The **Conformer** architecture, introduced by Anmol Gulati and colleagues at Google in their Interspeech 2020 paper, combines [convolutional neural networks](/wiki/convolutional_neural_network) (for capturing local patterns) with [Transformer](/wiki/transformer) self-attention (for capturing global dependencies). [13] The Conformer block sandwiches a multi-headed self-attention module and a convolution module between two feed-forward layers with half-step residual connections. On the LibriSpeech benchmark, the Conformer achieved a word error rate of 2.1%/4.3% on test-clean/test-other without an external language model, and 1.9%/3.9% with one, significantly outperforming both pure Transformer and pure CNN models. [13] The Conformer architecture has been widely adopted and serves as the encoder backbone in many production ASR systems, including AssemblyAI's Universal-2.

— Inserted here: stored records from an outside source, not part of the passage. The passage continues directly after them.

Lemma flag_set (v : Z) :
  continuation (byte_of_Z (Z.lor (Z.land v 0x7F) 0x80)) = true.
Proof.
  unfold continuation. rewrite byte_val_of_Z.
  - rewrite Z.lor_spec. change (Z.testbit 0x80 7) with true.
    apply orb_true_r.
  - rewrite low7_with_flag. pose proof (low7_range v). lia.
Qed.

Lemma flag_clear (v : Z) : continuation (byte_of_Z (Z.land v 0x7F)) = false.
Proof.
  unfold continuation. rewrite byte_val_of_Z.
  - rewrite Z.land_spec. change (Z.testbit 0x7F 7) with false.
    apply andb_false_r.
  - pose proof (low7_range v). lia.
Qed.

Lemma low7_of_flagged (v : Z) :
  Z.land (byte_val (byte_of_Z (Z.lor (Z.land v 0x7F) 0x80))) 0x7F
  = Z.land v 0x7F.
Proof.
  rewrite byte_val_of_Z.
  - rewrite Z.land_lor_distr_l, <- Z.land_assoc.
    change (Z.land 0x7F 0x7F) with 0x7F. change (Z.land 0x80 0x7F) with 0.
    apply Z.lor_0_r.
  - rewrite low7_with_flag. pose proof (low7_range v). lia.
Qed.

Lemma low7_of_last (v : Z) :
  Z.land (byte_val (byte_of_Z (Z.land v 0x7F))) 0x7F = Z.land v 0x7F.
Proof.
  rewrite byte_val_of_Z by (pose proof (low7_range v); lia).
  rewrite <- Z.land_assoc. reflexivity.
Qed.

(* ===================================================================== *)
(** ** [encode_varint]: one turn of the loop, and totality                *)
(* ===================================================================== *)

Lemma encode_varint_loop_exit (acc : bytes) (v : Z) :
  v <= 127 ->
  encode_varint_loop acc v = Ok (acc ++ [byte_of_Z (Z.land v 0x7F)]).
Proof.
  intros Hv. rewrite encode_varint_loop_equation_1.
  destruct (Z_gt_dec v 127) as [Hgt|Hle]; [lia|].
  simpl. rewrite pack_B_in_range by (pose proof (low7_range v); lia).
  reflexivity.
Qed.

Lemma encode_varint_loop_turn (acc : bytes) (v : Z) :
  127 < v ->
  encode_varint_loop acc v
  = encode_varint_loop (acc ++ [byte_of_Z (Z.lor (Z.land v 0x7F) 0x80)])
      (Z.shiftr v 7).
Proof.
  intros Hv. rewrite encode_varint_loop_equation_1.
  destruct (Z_gt_dec v 127) as [Hgt|Hle]; [|lia].
  simpl. rewrite pack_B_in_range.
  - reflexivity.
  - rewrite low7_with_flag. pose proof (low7_range v). lia.
Qed.

Lemma shiftr7_smaller (v : Z) : 127 < v -> 0 <= Z.shiftr v 7 < v.
Proof.
  intros Hv. rewrite shiftr7_div. split.
  - apply Z.div_pos; lia.
  - apply Z.div_lt; lia.
Qed.

(** The loop appends to what it was given. *)
Lemma encode_varint_loop_acc (v : Z) :
  forall acc, encode_varint_loop acc v = Ok (acc ++ varint v).
Proof.
  destruct (Z.le_gt_cases v 127) as [Hle|Hgt].
  - intros acc. unfold varint, encode_varint.
    rewrite (encode_varint_loop_exit acc v), (encode_varint_loop_exit [] v)
      by assumption.
    reflexivity.
  - assert (Hv : 0 <= v) by lia. clear Hgt. revert v Hv.
    apply (Z_lt_induction
             (fun v => forall acc, encode_varint_loop acc v = Ok (acc ++ varint v))).
    intros v IH acc.
    destruct (Z.le_gt_cases v 127) as [Hle|Hgt].
    + unfold varint, encode_varint.
      rewrite (encode_varint_loop_exit acc v), (encode_varint_loop_exit [] v)
        by assumption.
      reflexivity.
    + pose proof (shiftr7_smaller v Hgt) as Hs.
      unfold varint, encode_varint.
      rewrite (encode_varint_loop_turn acc v), (encode_varint_loop_turn [] v)
        by assumption.
      rewrite !IH by assumption. rewrite <- app_assoc. reflexivity.
Qed.

(** [encode_varint] returns for every integer, negative ones included. *)
Lemma encode_varint_returns (v : Z) : encode_varint v = Ok (varint v).
Proof. unfold encode_varint. apply encode_varint_loop_acc. Qed.

Lemma varint_small (v : Z) :
  v <= 127 -> varint v = [byte_of_Z (Z.land v 0x7F)].
Proof.
  intros Hv. unfold varint, encode_varint.
  rewrite encode_varint_loop_exit by assumption. reflexivity.
Qed.

Lemma varint_large (v : Z) :
  127 < v ->
  varint v = byte_of_Z (Z.lor (Z.land v 0x7F) 0x80) :: varint (Z.shiftr v 7).
Proof.
  intros Hv. unfold varint at 1. unfold encode_varint.
  rewrite encode_varint_loop_turn by assumption.
  rewrite encode_varint_loop_acc. reflexivity.
Qed.

(** Induction along the loop: a property of the encodings of all
    non-negative integers follows from the one-octet case and one turn. *)
Lemma varint_ind (P : Z -> bytes -> Prop) :
  (forall v, 0 <= v <= 127 -> P v [byte_of_Z (Z.land v 0x7F)]) ->
  (forall v, 127 < v -> P (Z.shiftr v 7) (varint (Z.shiftr v 7)) ->
             P v (byte_of_Z (Z.lor (Z.land v 0x7F) 0x80)
                    :: varint (Z.shiftr v 7))) ->
  forall v, 0 <= v -> P v (varint v).
Proof.
  intros Hsmall Hlarge v Hv. generalize Hv.
  apply (Z_lt_induction (fun v => 0 <= v -> P v (varint v))); [|exact Hv].
  clear v Hv. intros v IH Hv.
  destruct (Z.le_gt_cases v 127) as [Hle|Hgt].
  - rewrite varint_small by assumption. apply Hsmall. lia.
  - rewrite varint_large by assumption. apply Hlarge; [assumption|].
    pose proof (shiftr7_smaller v Hgt). apply IH; lia.
Qed.

(* ===================================================================== *)
(** ** The shape of a varint                                              *)
(* ===================================================================== *)

Lemma varint_nonempty (v : Z) : varint v <> [].
Proof.
  destruct (Z.le_gt_cases v 127) as [Hle|Hgt].
  - rewrite varint_small by assumption. discriminate.
  - rewrite varint_large by assumption. discriminate.
Qed.

Lemma bit_length_small (v : Z) : 0 <= v <= 127 -> 0 <= bit_length v <= 7.
Proof.
  intros Hv. unfold bit_length.
  destruct (Z.eqb_spec v 0) as [->|Hnz]; [lia|].
  rewrite Z.abs_eq by lia.
  assert (Z.log2 v < 7) by (apply Z.log2_lt_pow2; simpl; lia).
  pose proof (Z.log2_nonneg v). lia.
Qed.

Lemma bit_length_shiftr7 (v : Z) :
  127 < v -> bit_length (Z.shiftr v 7) = bit_length v - 7 /\ 8 <= bit_length v.
Proof.
  intros Hv. pose proof (shiftr7_smaller v Hv) as Hs.
  assert (Hlog : 7 <= Z.log2 v) by (apply Z.log2_le_pow2; simpl; lia).
  assert (Hpos : 0 < Z.shiftr v 7).
  { rewrite shiftr7_div. apply Z.div_str_pos. lia. }
  unfold bit_length.
  destruct (Z.eqb_spec (Z.shiftr v 7) 0) as [E|_]; [lia|].
  destruct (Z.eqb_spec v 0) as [E|_]; [lia|].
  rewrite !Z.abs_eq by lia. rewrite Z.log2_shiftr by lia. lia.
Qed.

Lemma varint_length (v : Z) :
  0 <= v -> len (varint v) = Z.max 1 (ceil_div (bit_length v) 7).
Proof.
  revert v.
  apply (varint_ind (fun v bs => len bs = Z.max 1 (ceil_div (bit_length v) 7))).
  - intros v Hv. pose proof (bit_length_small v Hv) as Hb.
    unfold ceil_div. change (len [byte_of_Z (Z.land v 0x7F)]) with 1.
    assert ((bit_length v + 7 - 1) / 7 < 2)
      by (apply Z.div_lt_upper_bound; lia).
    lia.
  - intros v Hv IH. destruct (bit_length_shiftr7 v Hv) as [Hb Hb8].
    rewrite len_cons, IH, Hb. unfold ceil_div.
    replace (bit_length v + 7 - 1) with ((bit_length v - 7 + 7 - 1) + 1 * 7)
      by lia.
    rewrite Z.div_add by lia.
    assert (1 <= (bit_length v - 7 + 7 - 1) / 7)
      by (apply Z.div_le_lower_bound; lia).
    lia.
Qed.

Lemma varint_flags (v : Z) :
  0 <= v ->
  Forall (fun b => continuation b = true) (removelast (varint v))
  /\ continuation (last (varint v) x00) = false.
Proof.
  revert v.
  apply (varint_ind (fun _ bs =>
           Forall (fun b => continuation b = true) (removelast bs)
           /\ continuation (last bs x00) = false)).
  - intros v _. simpl. split; [constructor|apply flag_clear].
  - intros v Hv [IH1 IH2].
    pose proof (varint_nonempty (Z.shiftr v 7)) as Hne.
    destruct (varint (Z.shiftr v 7)) as [|b bs] eqn:E; [congruence|].
    split.
    + change (removelast (?a :: b :: bs)) with (a :: removelast (b :: bs)).
      constructor; [apply flag_set|assumption].
    + change (last (?a :: b :: bs) x00) with (last (b :: bs) x00).
      assumption.
Qed.

Lemma varint_value_cons (b : byte) (bs : bytes) :
  varint_value (b :: bs) = Z.land (byte_val b) 0x7F + 128 * varint_value bs.
Proof. reflexivity. Qed.

Lemma varint_value_varint (v : Z) : 0 <= v -> varint_value (varint v) = v.
Proof.
  revert v. apply (varint_ind (fun v bs => varint_value bs = v)).
  - intros v Hv. rewrite varint_value_cons, low7_of_last, low7_mod.
    rewrite Z.mod_small by lia. simpl. lia.
  - intros v Hv IH. rewrite varint_value_cons, IH, low7_of_flagged.
    rewrite low7_mod, shiftr7_div.
    pose proof (Z.div_mod v 128). lia.
Qed.

Lemma varint_one_octet (v : Z) : len (varint v) = 1 <-> v <= 127.
Proof.
  split.
  - intros H. destruct (Z.le_gt_cases v 127) as [Hle|Hgt]; [assumption|].
    rewrite varint_large, len_cons in H by assumption.
    pose proof (varint_nonempty (Z.shiftr v 7)) as Hne.
    destruct (varint (Z.shiftr v 7)) as [|b bs]; [congruence|].
    rewrite len_cons in H. pose proof (len_nonneg bs). lia.
  - intros H. rewrite varint_small by assumption. reflexivity.
Qed.
Lemma greetings_loop_raises pads today next_week recs :
  forall acc rec e,
  rec ∈ recs ->
  AddressBook.greeting pads today next_week rec = Raise e ->
  exists e', AddressBook._greetings_loop pads today next_week recs acc = Raise e'.
Proof.
  induction recs as [|r rest IH]; intros acc rec e Hin Hraise.
  - inversion Hin.
  - cbn. destruct (AddressBook.greeting pads today next_week r) as [line|e0] eqn:Er; cbn.
    + apply elem_of_cons in Hin as [-> | Hin]; [congruence|].
      eapply IH; eauto.
    + eauto.
Qed.

End Report.

Section ReportClaims.
Import datetime.

Lemma fmt_02d_dec2 n : 0 <= n < 100 -> fmt_02d n = dec2 n.
Proof.
  intros Hn.
  apply String.eqb_eq.
  apply (forall_from_spec (fun n => String.eqb (fmt_02d n) (dec2 n)) (Z.to_nat 100) 0);
    [|lia].
  vm_compute. reflexivity.
Qed.

Lemma fmt_Y_dec4 pads y :
  0 <= y < 10000 -> pads = true \/ 1000 <= y -> fmt_Y pads y = dec4 y.
Proof.
  intros Hy [-> | Hbig].
  - apply String.eqb_eq.
    apply (forall_from_spec (fun y => String.eqb (fmt_Y true y) (dec4 y))
             (Z.to_nat 10000) 0); [|lia].
    vm_compute. reflexivity.
  - apply String.eqb_eq.
    apply (forall_from_spec (fun y => String.eqb (fmt_Y pads y) (dec4 y))
             (Z.to_nat 9000) 1000); [|lia].
    destruct pads; vm_compute; reflexivity.
Qed.

Lemma days_in_month_le y m : 1 <= m <= 12 -> 28 <= _days_in_month y m <= 31.
Proof.
  intros Hm. unfold _days_in_month.
  destruct (_ && _); [lia|]. enum_1_12 m; cbn; lia.
Qed.

Lemma valid_fields x :
  valid x -> 0 <= year x < 10000 /\ 0 <= month x < 100 /\ 0 <= day x < 100.
Proof.
  intros (Hy & Hm & Hd). pose proof (days_in_month_le (year x) _ Hm). lia.
Qed.


End ReportClaims.

Section WindowClaims.
Import datetime.

Lemma in_window_iff today c :
  in_window today c = true
  <-> toordinal today <= toordinal c <= toordinal today + 7.
Proof. unfold in_window. rewrite andb_true_iff, !Z.leb_le. reflexivity. Qed.








(** C9 (the code does not do this). With a Birthday on February 29 in the
    book and a today whose year is not a leap year, the date replacement
    raises: the query ends in an exception instead of a report, and so
    does the undecorated [birthdays] command. *)
Theorem leap_day_birthday_raises pads today book rec b :
  valid today ->
  _is_leap (year today) = false ->
  rec ∈ AddressBook.values book ->
  Record.birthday rec = Some b ->
  month (Birthday.value b) = 2 ->
  day (Birthday.value b) = 29 ->
  exists e,
    AddressBook.get_upcoming_birthdays pads today book = Raise e
    /\ birthdays pads today book = Raise e.
Proof.
  intros Ht Hleap Hin Hb Hm Hd.
  assert (exists e, AddressBook.get_upcoming_birthdays pads today book = Raise e)
    as [e He]; [|exists e; split; [exact He | unfold birthdays; rewrite He; reflexivity]].
  unfold AddressBook.get_upcoming_birthdays.
  destruct (add_days today 7) as [next_week|e] eqn:Enw; cbn [rbind]; [|eauto].
  assert (exists e, AddressBook.greeting pads today next_week rec = Raise e) as [e He].
  { unfold AddressBook.greeting, AddressBook.candidate, replace_year.
    rewrite Hb, Hm, Hd.
    destruct (new (year today) 2 29) as [x|e] eqn:En.
    - apply new_Ok in En as [-> (_ & _ & Hday)]. cbn [year month day] in Hday.
      unfold _days_in_month in Hday. rewrite Hleap in Hday. cbn in Hday. lia.
    - cbn. eauto. }
  eapply greetings_loop_raises; eauto.
Qed.

(** On 2023-06-10 the book with Cyd, born on 29.02.2000, has no report. *)
Lemma leap_day_birthday_raises_witness :
  exists e,
    AddressBook.get_upcoming_birthdays false (mkdate 2023 6 10) leap_book = Raise e
    /\ birthdays false (mkdate 2023 6 10) leap_book = Raise e.
Proof.
  apply (leap_day_birthday_raises false (mkdate 2023 6 10) leap_book cyd
           (Birthday.mk (mkdate 2000 2 29))).
  - unfold valid; cbn; lia.
  - reflexivity.
  - cbn. right. left.
  - reflexivity.
  - reflexivity.
  - reflexivity.
Defined.

End WindowClaims.

(** ** The book as a dictionary *)

Section Dictionary.

Lemma setitem_same k v (data : AddressBook.t) :
  AddressBook.get k data = Some v -> AddressBook._setitem k v data = data.
Proof.
  induction data as [|[k' v'] rest IH]; cbn; [discriminate|].
  destruct (String.eqb k' k); [intros [= ->]; reflexivity|].
  intros H. rewrite (IH H). reflexivity.
Qed.

Lemma setitem_new k v (data : AddressBook.t) :
  AddressBook.get k data = None -> AddressBook._setitem k v data = (data ++ [(k, v)])%list.
Proof.
  induction data as [|[k' v'] rest IH]; cbn; [reflexivity|].
  destruct (String.eqb k' k); [discriminate|].
  intros H. rewrite (IH H). reflexivity.
Qed.

Lemma get_setitem k v (data : AddressBook.t) :
  AddressBook.get k (AddressBook._setitem k v data) = Some v.
Proof.
  induction data as [|[k' v'] rest IH]; cbn.
  - rewrite String.eqb_refl. reflexivity.
  - destruct (String.eqb k' k) eqn:E; cbn; rewrite E; [reflexivity | exact IH].
Qed.

Lemma get_setitem_other k k' v (data : AddressBook.t) :
  k <> k' -> AddressBook.get k' (AddressBook._setitem k v data) = AddressBook.get k' data.
Proof.
  intros Hne. induction data as [|[k0 v0] rest IH]; cbn.
  - destruct (String.eqb_spec k k'); [contradiction | reflexivity].
  - destruct (String.eqb_spec k0 k) as [-> | Hk]; cbn.
    + destruct (String.eqb_spec k k'); [contradiction | reflexivity].
    + rewrite IH. reflexivity.
Qed.

Lemma len_zero s : (len s =? 0) = true <-> s = "".
Proof.
  unfold len. rewrite Z.eqb_eq. destruct s; cbn; split; intros H;
    try reflexivity; try discriminate; lia.
Qed.

Lemma len_nonzero s : s <> "" -> (len s =? 0) = false.
Proof.
  intros H. destruct (len s =? 0) eqn:E; [|reflexivity].
  apply len_zero in E. contradiction.
Qed.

## Transformer-Based and Self-Supervised Models

The latest generation of ASR models leverages [Transformer](/wiki/transformer) architectures and [self-supervised learning](/wiki/self-supervised_learning), dramatically reducing the need for labeled transcription data.

### Wav2Vec 2.0

**[Wav2Vec](/wiki/wav2vec) 2.0**, published by Alexei Baevski, Yuhao Zhou, Abdelrahman Mohamed, and Michael Auli at Facebook AI Research (now [Meta AI](/wiki/meta_ai)) in 2020, introduced a framework for self-supervised learning of speech representations. [10] The model operates in two stages:

1. **[Pre-training](/wiki/pre-training):** Raw audio waveforms are fed into a multi-layer convolutional feature encoder. The resulting latent representations are quantized using a Gumbel-[Softmax](/wiki/softmax) codebook, and a Transformer encoder processes the full sequence. During pre-training, portions of the latent representations are masked, and the model solves a contrastive task: it must identify the true quantized representation for each masked position from a set of distractors.
2. **[Fine-tuning](/wiki/fine_tuning):** A CTC head is added on top of the Transformer, and the model is fine-tuned on a small amount of labeled data.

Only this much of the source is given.